======== MATERIALS PROVIDED
(** ** cancelvote *)

Lemma cancelvote_loop_accepts (venv : VoteEnv) (address_id : N) (names : list string) :
  forall acc acc',
    names_loop (cancelvote_step venv address_id) names acc = (None, acc') ->
    Forall (fun name => GetDelegate venv name <> 0%N /\
                        HaveVote venv address_id (GetDelegate venv name) = true) names /\
    NoDup (GetDelegate venv <$> names) /\
    (forall k, k ∈ (GetDelegate venv <$> names) ->
               CBitcoinAddress_of_key k ∉ vl_setAddress acc) /\
    (names <> [] ->
     Z.of_nat (length names + length (vl_setAddress acc)) <= MaxNumberOfVotes venv) /\
    vl_forgers acc' = list_to_set (GetDelegate venv <$> names) ∪ vl_forgers acc.
Proof.
  induction names as [|name rest IH]; intros acc acc' H; simpl in H.
  - injection H as <-. simpl. split; [constructor|]. split; [constructor|].
    split; [intros k Hin; inversion Hin|]. split; [intros Hne; contradiction | set_solver].
  - unfold cancelvote_step at 1 in H.
    destruct (GetDelegate venv name =? 0)%N eqn:Ez; [discriminate|].
    apply N.eqb_neq in Ez.
    destruct (HaveVote venv address_id (GetDelegate venv name)) eqn:Ev; [|discriminate].
    simpl in H.
    destruct (bool_decide _) eqn:Ed in H; [discriminate|].
    apply bool_decide_eq_false in Ed.
    destruct (MaxNumberOfVotes venv <=? _) eqn:Em in H; [discriminate|].
    apply Z.leb_gt in Em.
    apply IH in H as (Hall & Hnd & Hdisj & Hsize & Hf). simpl in Hdisj, Hsize, Hf.
    rewrite !fmap_cons.
    split; [constructor; [split; assumption | exact Hall]|].
    split.
    { constructor; [|exact Hnd]. intros Hin. apply (Hdisj _ Hin). apply list_elem_of_here. }
    split.
    { intros k Hin Hacc. apply elem_of_cons in Hin as [->|Hin]; [exact (Ed Hacc)|].
      apply (Hdisj _ Hin). apply list_elem_of_further. exact Hacc. }
    split.
    { intros _. destruct rest as [|n2 rest]; [simpl; lia|].
      specialize (Hsize ltac:(discriminate)). simpl in *. lia. }
    rewrite Hf. set_solver.
Qed.

Lemma cancelvote_step_error (venv : VoteEnv) (address_id : N) (acc : VoteLoop)
    (name err : string) :
  cancelvote_step venv address_id acc name = inl err -> String.eqb err EmptyString = false.
Proof.
  unfold cancelvote_step.
  destruct (_ =? _)%N; [intros H; injection H as <-; reflexivity|].
  destruct (negb _); [intros H; injection H as <-; reflexivity|].
  destruct (bool_decide _); [intros H; injection H as <-; reflexivity|].
  destruct (_ <=? _); [intros H; injection H as <-; reflexivity | discriminate].
Qed.

Lemma JsonToStruct_cancelvote_accepts (env : Env) (venv : VoteEnv) (addr : string)
    (names : list string) :
  let address := CBitcoinAddress_of env addr in
  let j := JsonToStruct_cancelvote env venv addr names in
  j.1.2 = address /\
  (String.eqb j.1.1 EmptyString = true ->
   IsValid address = true /\
   Forall (fun name => GetDelegate venv name <> 0%N /\
             HaveVote venv (GetKeyID venv address) (GetDelegate venv name) = true) names /\
   NoDup (GetDelegate venv <$> names) /\
   (names <> [] -> Z.of_nat (length names) <= MaxNumberOfVotes venv) /\
   j.2 = {| cancel_opcode := OP_REVOKE venv;
            cancel_forgers := list_to_set (GetDelegate venv <$> names) |} /\
   CheckStruct_cancel venv j.2 = EmptyString).
Proof.
  cbv zeta. unfold JsonToStruct_cancelvote.
  destruct (IsValid (CBitcoinAddress_of env addr)) eqn:Hv; simpl;
    [|split; [reflexivity | discriminate]].
  destruct (names_loop _ names VoteLoop_init) as [[err|] acc] eqn:Hloop; simpl.
  - split; [reflexivity|]. intros He.
    rewrite (names_loop_error _ _ (cancelvote_step_error venv _) _ _ _ Hloop) in He.
    discriminate.
  - apply cancelvote_loop_accepts in Hloop as (Hall & Hnd & _ & Hsize & Hf).
    simpl in Hsize, Hf.
    split; [reflexivity|]. intros He. apply String.eqb_eq in He.
    assert (Hforgers : vl_forgers acc = list_to_set (GetDelegate venv <$> names))
      by (rewrite Hf; set_solver).
    rewrite Hforgers in *. repeat split; auto.
    intros Hne. specialize (Hsize Hne). lia.
Qed.

(** X10: [cancelvote] with a fee inside the [CAmount] range never fails
    an assertion.  When the request is not acceptable it throws the
    invalid-address-or-key error carrying the text of [JsonToStruct] and
    leaves the state unchanged.  Every transaction it asks the wallet to
    create is the payload request of the address, with the cancel fee and
    the data for exactly the delegates named, on an unlocked wallet, and
    only when the address is valid, every name is that of a registered
    delegate the address has voted for, the names denote pairwise distinct
    delegates and there are no more of them than the maximum number of
    votes.  A call that returns reserved a key, made that one request and
    committed the transaction. *)
Theorem cancelvote_request_checked (env : Env) (venv : VoteEnv) (addr : string)
    (names : list string) (s s' : State) (r : Outcome N) :
  0 <= OP_CANCEL_VOTE_FORGER_FEE venv < 2 ^ 63 ->
  cancelvote env venv addr names s = (r, s') ->
  let address := CBitcoinAddress_of env addr in
  let data := {| cancel_opcode := OP_REVOKE venv;
                 cancel_forgers := list_to_set (GetDelegate venv <$> names) |} in
  let request := payload_request env (wallet s) address (OP_CANCEL_VOTE_FORGER_FEE venv)
                   (DPOS venv) (StructToData_cancel venv data) in
  r <> Abort /\
  ((JsonToStruct_cancelvote env venv addr names).1.1 <> EmptyString ->
   r = Throw (JSONRPCError RPC_INVALID_ADDRESS_OR_KEY
                (msg (JsonToStruct_cancelvote env venv addr names).1.1)) /\ s' = s) /\
  exists new, events s' = events s ++ new /\
    (forall vs cc from d, Ev_CreateTransaction vs cc from d ∈ new ->
       Ev_CreateTransaction vs cc from d = request /\
       IsLocked (wallet s) = false /\
       IsValid address = true /\
       Forall (fun name => GetDelegate venv name <> 0%N /\
                 HaveVote venv (GetKeyID venv address) (GetDelegate venv name) = true)
         names /\
       NoDup (GetDelegate venv <$> names) /\
       (names <> [] -> Z.of_nat (length names) <= MaxNumberOfVotes venv) /\
       CheckStruct_cancel venv data = EmptyString) /\
    (forall txid, r = Return txid ->
       exists wtx, txid = GetHash env (tx wtx) /\
                   new = [Ev_CReserveKey; request; Ev_CommitTransaction wtx]).
Proof.
  intros Hfee. cbv zeta. unfold cancelvote. cbv zeta.
  destruct (JsonToStruct_cancelvote_accepts env venv addr names) as [Haddr Hacc].
  cbv zeta in Haddr, Hacc.
  unfold lift at 1. unfold mbind at 1, RPC_bind at 1. unfold throw_unless_empty.
  destruct (String.eqb (JsonToStruct_cancelvote env venv addr names).1.1 EmptyString)
    eqn:Ee; simpl.
  - destruct (Hacc eq_refl) as (Hv & Hall & Hnd & Hmax & Hdata & Hcheck).
    rewrite Hdata in Hcheck. apply String.eqb_eq in Ee. rewrite Haddr, Hdata.
    intros H. apply (unlock_then_payload _ _ _ _ _ _ _ _ Hfee) in H
      as (Hna & _ & new & Hev & Hreq & Hret).
    split; [exact Hna|]. split; [intros Hne; contradiction|].
    exists new. split; [exact Hev|]. split; [|exact Hret].
    intros vs cc from d Hin. destruct (Hreq vs cc from d Hin) as (Hl & _ & Hb).
    repeat split; assumption.
  - intros H. injection H as <- <-. split; [discriminate|].
    split; [intros _; split; reflexivity|].
    exists []. rewrite app_nil_r. split; [reflexivity|].
    split; [intros ? ? ? ? Hin; inversion Hin | discriminate].
Qed.

Lemma cancelvote_request_checked_witness :
  let s := {| wallet := Example.wallet_of (Example.T 69000 30000 Example.no_values) false;
              events := [] |} in
  let env := Example.env 1000 100000 0 false true true in
  (exists txid s' wtx,
     cancelvote env Example2.venv "A" ["bob"%string] s = (Return txid, s') /\
     events s' =
       [ Ev_CReserveKey;
         payload_request env (wallet s) {| IsValid := true; Get := CKeyID 1 |} 1000 1
           [Byte.xc2];
         Ev_CommitTransaction wtx ]) /\
  cancelvote env Example2.venv "A" ["alice"%string] s
  = (Throw (JSONRPCError RPC_INVALID_ADDRESS_OR_KEY
              (msg "delegate name: alice is not voted")), s).
Proof.
  cbv zeta.
  assert (Hfee : 0 <= OP_CANCEL_VOTE_FORGER_FEE Example2.venv < 2 ^ 63) by (simpl; lia).
  split.
  - assert (H : exists txid s',
               cancelvote (Example.env 1000 100000 0 false true true) Example2.venv "A"
                 ["bob"%string]
                 {| wallet := Example.wallet_of (Example.T 69000 30000 Example.no_values) false;
                    events := [] |} = (Return txid, s'))
      by (eexists; eexists; vm_compute; reflexivity).
    destruct H as (txid & s' & H).
    destruct (cancelvote_request_checked _ _ _ _ _ _ _ Hfee H)
      as (_ & _ & new & Hev & _ & Hret).
    destruct (Hret txid eq_refl) as (wtx & _ & ->).
    exists txid, s', wtx. split; [exact H | exact Hev].
  - assert (H : exists r s',
               cancelvote (Example.env 1000 100000 0 false true true) Example2.venv "A"
                 ["alice"%string]
                 {| wallet := Example.wallet_of (Example.T 69000 30000 Example.no_values) false;
                    events := [] |} = (r, s'))
      by (eexists; eexists; reflexivity).
    destruct H as (r & s' & H).
    destruct (cancelvote_request_checked _ _ _ _ _ _ _ Hfee H) as (_ & Hbad & _).
    destruct (Hbad ltac:(vm_compute; discriminate)) as [-> ->]. exact H.
Defined.

(** ** createtoken *)

Lemma coins_lookup (d : Z) : 0 <= d <= 8 -> coins !! Z.to_nat d = Some (10 ^ d).
Proof.
  intros Hd.
  assert (H : d = 0 \/ d = 1 \/ d = 2 \/ d = 3 \/ d = 4 \/ d = 5 \/ d = 6 \/ d = 7 \/ d = 8)
    by lia.
  repeat (destruct H as [->|H]; [reflexivity|]). subst d. reflexivity.
Qed.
================
• [YOUR ASSIGNMENT]:
Write out exactly, please, the lines beginning at the start of the material and ending with the line that holds "(name err : string)", both included.

• [YOUR SOLUTION]:
(** ** cancelvote *)

Lemma cancelvote_loop_accepts (venv : VoteEnv) (address_id : N) (names : list string) :
  forall acc acc',
    names_loop (cancelvote_step venv address_id) names acc = (None, acc') ->
    Forall (fun name => GetDelegate venv name <> 0%N /\
                        HaveVote venv address_id (GetDelegate venv name) = true) names /\
    NoDup (GetDelegate venv <$> names) /\
    (forall k, k ∈ (GetDelegate venv <$> names) ->
               CBitcoinAddress_of_key k ∉ vl_setAddress acc) /\
    (names <> [] ->
     Z.of_nat (length names + length (vl_setAddress acc)) <= MaxNumberOfVotes venv) /\
    vl_forgers acc' = list_to_set (GetDelegate venv <$> names) ∪ vl_forgers acc.
Proof.
  induction names as [|name rest IH]; intros acc acc' H; simpl in H.
  - injection H as <-. simpl. split; [constructor|]. split; [constructor|].
    split; [intros k Hin; inversion Hin|]. split; [intros Hne; contradiction | set_solver].
  - unfold cancelvote_step at 1 in H.
    destruct (GetDelegate venv name =? 0)%N eqn:Ez; [discriminate|].
    apply N.eqb_neq in Ez.
    destruct (HaveVote venv address_id (GetDelegate venv name)) eqn:Ev; [|discriminate].
    simpl in H.
    destruct (bool_decide _) eqn:Ed in H; [discriminate|].
    apply bool_decide_eq_false in Ed.
    destruct (MaxNumberOfVotes venv <=? _) eqn:Em in H; [discriminate|].
    apply Z.leb_gt in Em.
    apply IH in H as (Hall & Hnd & Hdisj & Hsize & Hf). simpl in Hdisj, Hsize, Hf.
    rewrite !fmap_cons.
    split; [constructor; [split; assumption | exact Hall]|].
    split.
    { constructor; [|exact Hnd]. intros Hin. apply (Hdisj _ Hin). apply list_elem_of_here. }
    split.
    { intros k Hin Hacc. apply elem_of_cons in Hin as [->|Hin]; [exact (Ed Hacc)|].
      apply (Hdisj _ Hin). apply list_elem_of_further. exact Hacc. }
    split.
    { intros _. destruct rest as [|n2 rest]; [simpl; lia|].
      specialize (Hsize ltac:(discriminate)). simpl in *. lia. }
    rewrite Hf. set_solver.
Qed.

Lemma cancelvote_step_error (venv : VoteEnv) (address_id : N) (acc : VoteLoop)
    (name err : string) :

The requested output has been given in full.